★★☆☆☆

<Review by: Sailesh Ghelani>

Directed by Baz Luhrmann. Starring Austin Butler, Tom Hanks, Olivia DeJonge, Richard Roxburgh, Helen Thomson, Kelvin Harrison Jr., David Wenham, Kodi Smit-McPhee, Luke Bracey

It starts off interestingly enough with lots of strange cuts and graphics but then soon devolves into a montage of scenes depicting the story behind Elvis and his agent’s troubled relationship and the ‘truth’ – as told by the agent Colonel Tom Parker (Tom Hanks) – behind Elvis’s life and death at 42.

Most would enter the theatre thinking they’d be watching a biopic of Elvis’s life, but they’d be wrong. It’s actually told from the point of view of Tom Parker, his agent, who manipulated (not how he narrates it but how they show it really happened) his way into the career of this worldwide sensation. That’t the interesting bit, but the way Baz Luhrmann has chosen to show this to us in the course of this over two and a half hour film is what had many people shifting, yawning and fidgeting in their seats. There’s just too much exposition crammed into a montage of scenes of Elvis’s journey but very little actually said or felt.

Austin Butler who plays Elvis may look the part – somewhat, but he seems like a puppet made to belt out a performance which never gets you to clap or stare in awe at. We feel absolutely nothing for him and his predicament. Mostly because he’s an idiot who can’t make any decisions. His mother tries to run his life but Colonel Parker is a master at trickery and the ‘snow job’. And speaking of Colonel Parker, Tom Hanks has made him into a caricature of some sort with an accent so juvenile it’s almost laughable. Never do I believe the character is anything more than Hanks hamming it up to fit in with the cartoons and the weird collages.

A scene from Elvis

What you do get is a feel of the times, the racial tensions and the way in which music was helping black Americans express themselves and be free. Elvis’s imitation of their style and blatant copying of their songs (cover versions) was his way of changing the world. His ‘vulgar gyrations’ were, unfortunately not appreciated by the police. Wow, if they could only see the performers of today, they’d want to lock them up forever!
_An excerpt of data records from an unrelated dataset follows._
Lemma square_path_0 (z : vec2) : square_path origin z = csquare z.
Proof.
  rewrite square_path_csquare. destruct z as [x y].
  unfold add2, csquare, origin; cbn [v2x v2y]. apply eq_vec2; ring.
Qed.

(** X17.  With [p = 2] and [c = (0,0)] every pixel whose point lies in
    the closed unit disc is interior: the pure-colour and the image
    shader paint it black. *)
Theorem X17_unit_disc_is_black (center : vec2) (zoom : R) (image : sampler2D)
    (uv : vec2) :
  GLSL.dot (start_z center zoom uv) (start_z center zoom uv) <= 1 ->
  let u := mkUniforms center zoom origin 2 in
  fst (juliaFractal_main u uv) = black /\
  fst (imageFractal_main u image uv) = black.
Proof.
  intros Hz u. split.
  - unfold juliaFractal_main.
    assert (H : st_iter (fst (juliaFractal_loop u uv)) = 65%Z).
    { unfold juliaFractal_loop; cbn [u_center u_zoom].
      set (z := start_z center zoom uv) in *.
      apply (for_loop_always (juliaFractal_body u)
               (fun s => st_iter s = 65%Z /\ GLSL.dot (st_z s) (st_z s) <= 1));
        [|split; [reflexivity|exact Hz]].
      intros i s [Hi Hd]. unfold juliaFractal_body, u; cbn [u_p u_c].
      rewrite power_map_2, square_path_0.
      assert (Hc : GLSL.dot (csquare (st_z s)) (csquare (st_z s)) <= 1).
      { rewrite dot_csquare. pose proof (dot_self_nonneg (st_z s)). nra. }
      destruct (Rgt_dec (GLSL.length (csquare (st_z s))) 4) as [Hg|_].
      - apply length_gt_4 in Hg. exfalso. lra.
      - cbn [fst st_iter st_z]. split; [exact Hi|exact Hc]. }
    now rewrite H.
  - unfold imageFractal_main.
    assert (H : is_iter (fst (imageFractal_loop u image uv)) = 65%Z).
    { unfold imageFractal_loop; cbn [u_center u_zoom].
      set (z := start_z center zoom uv) in *.
      apply (for_loop_always (imageFractal_body u image)
               (fun s => is_iter s = 65%Z /\ GLSL.dot (is_z s) (is_z s) <= 1));
        [|split; [reflexivity|exact Hz]].
      intros i s [Hi Hd]. unfold imageFractal_body, u; cbn [u_p u_c].
      rewrite power_map_2, square_path_0.
      assert (Hc : GLSL.dot (csquare (is_z s)) (csquare (is_z s)) <= 1).
      { rewrite dot_csquare. pose proof (dot_self_nonneg (is_z s)). nra. }
      destruct (Rgt_dec (GLSL.dot (csquare (is_z s)) (csquare (is_z s))) 10) as [Hg|_].
      - exfalso. lra.
      - cbn [fst is_iter is_z]. split; [exact Hi|exact Hc]. }
    now rewrite H.
Qed.

Lemma X17_unit_disc_is_black_witness :
  fst (juliaFractal_main (mkUniforms origin 1 origin 2) mid_uv) = black.
Proof.
  apply (X17_unit_disc_is_black origin 1 white mid_uv).
  rewrite start_z_mid, dot_origin. lra.
Defined.

Lemma for_loop_S {S : Type} (body : Z -> S -> S * bool) (n : nat) (i : Z) (s : S) :
  for_loop body (Datatypes.S n) i s =
  let (s', brk) := body i s in
  if brk then (s', 1%nat)
  else let (s'', k) := for_loop body n (i + 1)%Z s' in (s'', Datatypes.S k).
Proof. reflexivity. Qed.

(** X18.  With [p = 2] and [c = (0,0)] a pixel whose point is farther
    than 2 from the origin escapes in the first iteration of the
    pure-colour shader: the loop runs once and leaves [iter = 0] and
    [z = z0 * z0]. *)
Theorem X18_outside_radius_2_escapes_at_once (center : vec2) (zoom : R) (uv : vec2) :
  let z0 := start_z center zoom uv in
  GLSL.dot z0 z0 > 4 ->
  juliaFractal_loop (mkUniforms center zoom origin 2) uv
  = (mkState (csquare z0) z0 0, 1%nat).
Proof.
  intros z0 Hz. unfold juliaFractal_loop; cbn [u_center u_zoom]. fold z0.
  apply for_loop_break_first.
  unfold juliaFractal_body; cbn [u_p u_c st_z st_lastZ st_iter].
  rewrite power_map_2, square_path_0.
  destruct (Rgt_dec (GLSL.length (csquare z0)) 4) as [_|H]; [reflexivity|].
  exfalso. apply H. unfold GLSL.length. rewrite dot_csquare.
  rewrite sqrt_square by (pose proof (dot_self_nonneg z0); lra). lra.
Qed.

Lemma X18_outside_radius_2_escapes_at_once_witness :
  juliaFractal_loop (mkUniforms (V2 3 0) 1 origin 2) mid_uv
  = (mkState (csquare (start_z (V2 3 0) 1 mid_uv)) (start_z (V2 3 0) 1 mid_uv) 0,
     1%nat).
Proof.
  apply (X18_outside_radius_2_escapes_at_once (V2 3 0) 1 mid_uv).
  rewrite start_z_mid. unfold GLSL.dot; cbn [v2x v2y]. lra.
Defined.

Lemma juliaFractal_main_color (u : Uniforms) (uv : vec2) :
  juliaFractal_main u uv
  = juliaFractal_color (st_z (fst (juliaFractal_loop u uv)))
                       (st_iter (fst (juliaFractal_loop u uv))).
Proof. reflexivity. Qed.

Lemma csquare_neg2 (z : vec2) : csquare (neg2 z) = csquare z.
Proof.
  destruct z as [x y]. unfold csquare, neg2; cbn [v2x v2y]. apply eq_vec2; ring.
Qed.

Lemma juliaFractal_first_step_sym (zoom : R) (c z0 : vec2) :
  let body := juliaFractal_body (mkUniforms origin zoom c 2) in
  let r := for_loop body 64 0%Z (mkState z0 z0 65) in
  let r' := for_loop body 64 0%Z (mkState (neg2 z0) (neg2 z0) 65) in
  st_z (fst r) = st_z (fst r') /\ st_iter (fst r) = st_iter (fst r').
Proof.
  intros body r r'. unfold r, r'.
  set (z1 := add2 c (csquare z0)).
  assert (H1 : body 0%Z (mkState z0 z0 65)
               = if Rgt_dec (GLSL.length z1) 4
                 then (mkState z1 z0 0, true) else (mkState z1 z1 65, false)).
  { unfold body, juliaFractal_body; cbn [u_p u_c st_z st_lastZ st_iter].
    now rewrite power_map_2, square_path_csquare. }
  assert (H2 : body 0%Z (mkState (neg2 z0) (neg2 z0) 65)
               = if Rgt_dec (GLSL.length z1) 4
                 then (mkState z1 (neg2 z0) 0, true) else (mkState z1 z1 65, false)).
  { unfold body, juliaFractal_body; cbn [u_p u_c st_z st_lastZ st_iter].
    now rewrite power_map_2, square_path_csquare, csquare_neg2. }
  change 64%nat with (Datatypes.S 63). rewrite !for_loop_S, H1, H2.
  destruct (Rgt_dec (GLSL.length z1) 4); split; reflexivity.
Qed.

(** X19.  With [p = 2] and a view centred on the origin the picture of
    the pure-colour shader is symmetric about its middle: pixel
    [(1 - u, 1 - v)] gets the colour of pixel [(u, v)]. *)
Theorem X19_juliaFractal_point_symmetry (zoom : R) (c uv : vec2) :
  let u := mkUniforms origin zoom c 2 in
  juliaFractal_main u (V2 (1 - v2x uv) (1 - v2y uv)) = juliaFractal_main u uv.
Proof.
  intros u. rewrite !juliaFractal_main_color.
  assert (Hs : start_z origin zoom (V2 (1 - v2x uv) (1 - v2y uv))
               = neg2 (start_z origin zoom uv)).
  { destruct uv as [ux uy].
    unfold start_z, leftBottom, zRange, fullExtent, neg2, origin,
      add2, sub2, mul2, scale2; cbn [v2x v2y]. apply eq_vec2; field. }
  unfold juliaFractal_loop, u; cbn [u_center u_zoom]. rewrite Hs.
  destruct (juliaFractal_first_step_sym zoom c (start_z origin zoom uv)) as [Hz Hi].
  cbv zeta in Hz, Hi. now rewrite <- Hz, <- Hi.
Qed.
There is so much of his life that you don’t get to see or be a part of and I’m not really sure what you get other than: the girls loved Elvis (and even some guys), that he should’ve listened to his mom, that he should’ve sacked the Colonel pronto, and he should have acted in Star Trek (there are several visual references to the Sci-Fi show that was popular at the time).